Тормознул, Кэтрин открыла дверцу, уступила дорогу. Пингвин вырвался наружу и дунул по полю к разлившейся реке, как оглашенный. Кэтрин забралась обратно, растерялась:
— What do I have to do? — и кольцо янтарное Алене сует.
А Алена смотрит сквозь стекло, как переваливается черная тушка, оторваться не может. Принял у Кэтрин кольцо, тяжеленькое.
Первым Дэвид очнулся:
— То catch up to him!
И они все трое разом сорвались, похлопали дверцами.
— Куда! Ливень!
Не слышат.
Бегут по черному полю: Дэйв впереди, дамы следом.
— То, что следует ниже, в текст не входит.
(** "done" is accepted, "shipped" is not. *)
Lemma UpdateOrderStatus_accepts_exactly_witness :
  Atoi "1" = Some 1
  /\ code (fst (UpdateOrderStatus env_uploads "1" (Decoded {| r_Status := "done" |})
                  conn_ORD100)) = 200
  /\ code (fst (UpdateOrderStatus env_uploads "1" (Decoded {| r_Status := "shipped" |})
                  conn_ORD100)) = 400.
Proof.
  split; [reflexivity|].
  destruct (first_order (fun o => ID o =? 1) (db conn_ORD100)) as [order|] eqn:Hfirst;
    [|vm_compute in Hfirst; discriminate Hfirst].
  split.
  - destruct (UpdateOrderStatus_accepts_exactly env_uploads "1" 1 order "done" conn_ORD100
                eq_refl Hfirst) as [Hok _].
    assert (Hschema : schema_ok (db conn_ORD100)).
    { split.
      - intros o Ho. vm_compute in Ho. destruct Ho as [<-|[]]. vm_compute. reflexivity.
      - intros x y Hx Hy _. vm_compute in Hx, Hy.
        destruct Hx as [<-|[]], Hy as [<-|[]]. reflexivity. }
    rewrite (proj1 (Hok (or_intror (or_intror eq_refl)) eq_refl Hschema)).
    reflexivity.
  - destruct (UpdateOrderStatus_accepts_exactly env_uploads "1" 1 order "shipped" conn_ORD100
                eq_refl Hfirst) as [_ Hbad].
    apply Hbad. intros [H|[H|H]]; discriminate H.
Defined.


(** C9, as amended.  For an update of an existing order that answers
    200 with no statement failing: the order row carries the new
    fields; with an empty list of image files the image rows are
    unchanged; with a non-empty list all image rows of the order are
    deleted and rows are inserted for those supplied names that exist
    in the upload directory, in order (all of them when the names fit
    the column), the rows of other orders staying; the save, the
    deletion and the inserts are issued on one transaction between
    Begin and Commit. *)
Theorem UpdateOrder_images env id orderID order req c
    (Hid : Atoi id = Some orderID)
    (Hfirst : first_order (fun o => ID o =? orderID) (db c) = Some order)
    (Hquiet : faults c = [])
    (Hok : code (fst (UpdateOrder env id (Decoded req) c)) = 200) :
  let c' := snd (UpdateOrder env id (Decoded req) c) in
  let updated := set_updated (now env) (apply_update req order) in
  let files := validImageFiles env (r_ImageFiles req) in
  In updated (orders (db c'))
  /\ (r_ImageFiles req = [] -> order_images (db c') = order_images (db c))
  /\ (r_ImageFiles req <> [] ->
      exists imgs,
        order_images (db c') =
          List.filter (fun i => negb (img_OrderID i =? orderID)) (order_images (db c)) ++ imgs
        /\ images_of orderID (db c') = imgs
        /\ sublist (map Filename imgs) files
        /\ (Forall (fun f => runeCount f <= 255) (r_ImageFiles req) ->
            map Filename imgs = files))
  /\ exists pre,
       Forall (eq SQuery) pre
       /\ log c' = log c ++ pre ++ [SBegin; SSaveOrder OnTx orderID]
                     ++ image_stmts orderID (r_ImageFiles req) files ++ [SCommit; SQuery].
Proof.
  intros c' updated files. subst c' updated files.
  destruct (UpdateOrder env id (Decoded req) c) as [resp c'] eqn:Hrun. simpl in *.
  destruct (first_order_Some _ _ _ Hfirst) as [Hin Hoid%Z.eqb_eq].
  destruct (UpdateOrder_quiet _ _ _ _ _ _ _ _ Hid Hfirst Hquiet Hrun Hok)
    as (c1 & pre & Hdb1 & Hf1 & Hpre & Hlog1 & Htx).
  rewrite <- Hdb1 in Hin.
  destruct (UpdateOrder_tx_quiet _ _ _ _ _ _ Hf1 Hin Htx Hok)
    as (Hnew & _ & Hnone & Hsome & Hlog).
  rewrite Hoid, Hdb1 in *.
  split; [exact Hnew|]. split; [exact Hnone|]. split.
  - intros Hne. destruct (Hsome Hne) as (imgs & Himgs & Hown & Hsub & Hall).
    exists imgs. split; [exact Himgs|]. split; [|auto].
    unfold images_of. rewrite Himgs. by apply images_of_replaced.
  - exists pre. split; [exact Hpre|]. rewrite Hlog, Hlog1, <- !app_assoc. reflexivity.
Qed.

(** Replacing the two images of ORD-100 by c.webp. *)
Lemma UpdateOrder_images_witness :
  Atoi "1" = Some 1 /\ faults conn_ORD100 = []
  /\ code (fst (UpdateOrder env_uploads "1" (Decoded (with_files ["c.webp"] req_ORD100))
                  conn_ORD100)) = 200
  /\ exists imgs,
       images_of 1 (db (snd (UpdateOrder env_uploads "1"
                               (Decoded (with_files ["c.webp"] req_ORD100)) conn_ORD100)))
         = imgs
       /\ map Filename imgs = ["c.webp"].
Proof.
  split; [reflexivity|]. split; [reflexivity|]. split; [reflexivity|].
  destruct (first_order (fun o => ID o =? 1) (db conn_ORD100)) as [order|] eqn:Hfirst;
    [|vm_compute in Hfirst; discriminate Hfirst].
  destruct (UpdateOrder_images env_uploads "1" 1 order (with_files ["c.webp"] req_ORD100)
              conn_ORD100 eq_refl Hfirst eq_refl eq_refl) as (_ & _ & Hsome & _).
  destruct Hsome as (imgs & _ & Himgs & _ & Hall); [discriminate|].
  exists imgs. split; [exact Himgs|]. apply Hall.
  repeat constructor. vm_compute. discriminate.
Defined.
А еще раньше всех — пингвин.
Достал зонт из багажника, раскрыл. Пошел за ними по полю — не поле, болото какое-то.
Возвращаются: поймал Дэйв птичку. А птичка уже стояла в позе пловца, готового к заплыву.
Бегут вдвоем назад — промокли до нитки.
— Ныряйте! — и зонтом тряхнул, с него стена воды обрушилась.
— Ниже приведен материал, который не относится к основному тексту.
(** [time.strftime("%H:%M:%S", time.gmtime(lapsed))] where [time_t] has
    32 bits. *)
Definition strftime_gmtime_32 (lapsed : f64) : outcome string :=
  match PyFmt.floor lapsed with
  | Some t =>
      if Z.leb (- 2 ^ 31) t && Z.ltb t (2 ^ 31) then Ret (PyFmt.HMS t)
      else Raise OverflowError
  | None =>
      match lapsed with
      | S754_nan => Raise ValueError
      | _ => Raise OverflowError
      end
  end.

(** A machine like [E] that formats elapsed times itself. *)
Definition with_clock_format (E : Env) : Env :=
  {| clock := clock E;
     proc_stat := proc_stat E;
     sysfs_temp := sysfs_temp E;
     vc_measure_clock := vc_measure_clock E;
     vc_measure_volts := vc_measure_volts E;
     vc_measure_temp := vc_measure_temp E;
     vc_get_throttled := vc_get_throttled E;
     strftime_gmtime := strftime_gmtime_32;
     sigint := sigint E |}.

(** ** Notions used to state the properties of the text functions *)

(** Whether the two digits that [toHex] writes for [c] read back as [c]. *)
Definition reads_back (c : ascii) : bool :=
  match PyFmt.zfill 2 (PyStr.slice_from 2 (PyFmt.hex (PyStr.code c))) with
  | String hi (String lo EmptyString) =>
      match PyStr.hex_value hi, PyStr.hex_value lo with
      | Some h, Some l => Ascii.eqb (ascii_of_nat (Z.to_nat (16 * h + l))) c
      | _, _ => false
      end
  | _ => false
  end.

(** The cell that [csv_write_header] writes beside 'GPU Firmware':
    [' '.join(get_firmware().splitlines(False))]. *)
Definition firmware_cell (version : string) : string :=
  PyFmt.join " " (PyFmt.splitlines version).

(** Whether [s] holds no character at which [splitlines] breaks a line. *)
Definition unbroken (s : string) : bool :=
  all_chars (fun c => negb (PyFmt.linebreak c)) s.

(** ** Notions used to state how the loop ends *)

(** What a turn of the loop that is not cut short may add to the trace:
    a sleep, a bell, a status line, and a row, but a row only with a CSV
    file configured, and then of the width of the header. *)
Definition measurement_event (cfg : Config) (ev : event) : Prop :=
  match ev with
  | Sleep _ | Bell | StatusLine _ _ _ _ _ _ _ => True
  | CsvRow cells =>
      CSV_File cfg <> None /\ List.length cells = List.length (Data.header cfg)
  | PrintError | PrintLine _ | CsvClose => False
  end.

(** What the interrupt handler adds to the trace when it finds the log
    file in the state [file]. *)
Definition handler_output (file : option bool) : list event :=
  (match file with Some true => [CsvClose] | _ => [] end ++ [PrintLine ""])%list.

(** The trace has grown by [body]; after it comes the error line, if the
    run ended with the exit status 3 of an unreadable file. *)
Definition grown_by {A : Type} (body : list event) (w : World)
           (r : outcome A * World) : Prop :=
  match fst r with
  | Ret _ => trace (snd r) = (trace w ++ body)%list
  | Raise e =>
      trace (snd r) = (trace w ++ body)%list \/
      trace (snd r) = (trace w ++ body ++ [PrintError])%list /\ e = SystemExit 3
  end.

(** Every run of [c] grows the trace by events that satisfy [P], and by
    the error line after them when it ends with exit status 3. *)
Definition shaped (P : event -> Prop) {A : Type} (c : M A) : Prop :=
  forall w : World, exists body : list event, Forall P body /\ grown_by body w (c w).

(** An interrupt pending at a statement boundary that [c] passes ends [c]
    there. *)
Definition prompt (E : Env) {A : Type} (c : M A) : Prop :=
  forall w : World,
    (boundaries w <= boundaries (snd (c w)))%nat /\
    forall k : nat,
      (boundaries w <= k < boundaries (snd (c w)))%nat -> sigint E k = true ->
      fst (c w) = Raise KeyboardInterrupt /\ boundaries (snd (c w)) = S k.

(** * Properties *)

(** ** Conversion of integers to binary64 *)

Section FloatOfInt.

Lemma digits2_pos_size (p : positive) : digits2_pos p = Pos.size p.
Proof. induction p; cbn; congruence. Qed.

Lemma Zdigits2_log2 (m : Z) : 0 < m -> Zdigits2 m = Z.log2 m + 1.
Proof.
  destruct m as [|p|p]; try lia. intros _. cbn [Zdigits2].
  rewrite digits2_pos_size. destruct p; cbn [Pos.size Z.log2]; lia.
Qed.

Lemma Zdigits2_bounds (m : Z) :
  0 < m -> 2 ^ (Zdigits2 m - 1) <= m < 2 ^ Zdigits2 m.
Proof.
  intros Hm. rewrite Zdigits2_log2 by assumption.
  replace (Z.log2 m + 1 - 1) with (Z.log2 m) by lia.
  apply Z.log2_spec. assumption.
Qed.

Lemma Zdigits2_unique (m d : Z) :
  0 < d -> 2 ^ (d - 1) <= m < 2 ^ d -> Zdigits2 m = d.
Proof.
  intros Hd Hm.
  assert (0 < m) by (assert (0 < 2 ^ (d - 1)) by (apply Z.pow_pos_nonneg; lia); lia).
  rewrite Zdigits2_log2 by assumption.
  rewrite (Z.log2_unique m (d - 1)); try lia.
  replace (Z.succ (d - 1)) with d by lia. assumption.
Qed.

Lemma shr_1_m (r : shr_record) :
  0 <= shr_m r -> shr_m (shr_1 r) = shr_m r / 2.
Proof.
  destruct r as [m b s]. cbn [shr_m]. intros Hm.
  rewrite <- Z.div2_div.
  destruct m as [|[p|p|]|p]; try reflexivity; lia.
Qed.

Lemma iter_shr_1_m (k : positive) :
  forall r : shr_record,
    0 <= shr_m r -> shr_m (iter_pos shr_1 k r) = shr_m r / 2 ^ Zpos k.
Proof.
  induction k as [k IH|k IH|]; intros r Hr; cbn [iter_pos].
  - assert (H1 : 0 <= shr_m (shr_1 r)).
    { rewrite shr_1_m by assumption. apply Z.div_pos; lia. }
    assert (H2 : 0 <= shr_m (iter_pos shr_1 k (shr_1 r))).
    { rewrite IH by assumption. apply Z.div_pos; [lia | apply Z.pow_pos_nonneg; lia]. }
    rewrite IH, IH, shr_1_m by assumption.
    assert (Hp : 0 < 2 ^ Zpos k) by (apply Z.pow_pos_nonneg; lia).
    rewrite !Z.div_div by lia.
    f_equal.
    replace (Zpos k~1) with (1 + Zpos k + Zpos k) by lia.
    rewrite !Z.pow_add_r by lia. lia.
  - assert (H2 : 0 <= shr_m (iter_pos shr_1 k r)).
    { rewrite IH by assumption. apply Z.div_pos; [lia | apply Z.pow_pos_nonneg; lia]. }
    rewrite IH, IH by assumption.
    assert (Hp : 0 < 2 ^ Zpos k) by (apply Z.pow_pos_nonneg; lia).
    rewrite !Z.div_div by lia.
    f_equal.
    replace (Zpos k~0) with (Zpos k + Zpos k) by lia.
    rewrite !Z.pow_add_r by lia. lia.
  - rewrite shr_1_m by assumption. reflexivity.
Qed.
И была секунда-другая, когда они не решались, каждая по своей причине. Но потом ломанулись под зонт, прижались — мокрые, дрожат.
Ждали Дэйва — он медленно шел, выбирая, куда ступать, тащил пингвина на руках. Тот не сопротивлялся, лежал клювом кверху, лапы покачивались при каждом шаге.
Никто не говорил ни слова.
И в этом молчании вдруг стало отчетливо слышно — все: барабанная дробь дождя по шляпке зонта, и то, как в земле, под ногами, просыпаются травы, как пичуга ругает сырость на чем стоит свет — под редкими деревцами через дорогу. И все — эти деревца, и дорога, и река за сетью дождя, — показалось таким нереальным, размытым — всплыли в памяти Викины акварели, ее сырые пейзажи, бесконечно похожие друг на друга и бесконечно разные, как девушки на картинах Мари Лоренсен. И — странная штука память — вспомнилась та злосчастная акварель, которую Вика подарила в знак первой нежности, а он — всучил Кэтрин в качестве последней благодарности, и потом, когда Вика делала выставку и попросила принести картину… Словом, расстались из-за такой ерунды. Уже не помнил, что там было — как обычно, пейзаж, дождь, фантазия, мечтание — Викины словечки. К чему помнить? — он всегда предпочитал то, что «здесь» и «сейчас». И здесь, стоя едва ли не по щиколотку в чавкающем месиве упивающейся влагой земли, прорастая в нее; сливая свое дыхание с быстрыми вдохами промокшей пичуги; щекой чувствуя влагу сырых волос стоящей рядом женщины, — здесь и сейчас он понял: это все, что требуется. Они — частица гигантской акварели, и только издалека, с головокружительной высоты, она смотрится такой размытой, такой нереальной. Она выглядит — мечтанием, фантазией. На ней не видать тающей под дождем полоски грязного снега — там, где начинаются деревца; не видать пузырей на глади разлившейся реки; не видать бородатого человека, несущего на руках двадцать клювастых килограммов, как не видать и двух насквозь промокших женщин и с ними мужчины, держащего зонт, мужчины, отдающего зонт одной из женщин, делающего шаг вперед, под потоки воды, мужчины, становящегося частью пейзажа. С головокружительной высоты — он лишь едва различимая крапинка, фантазия, мечтание с золотым пятнышком в руке, позабытым в ладони янтарным кольцом. Но он есть. И он здесь. Ему так надо.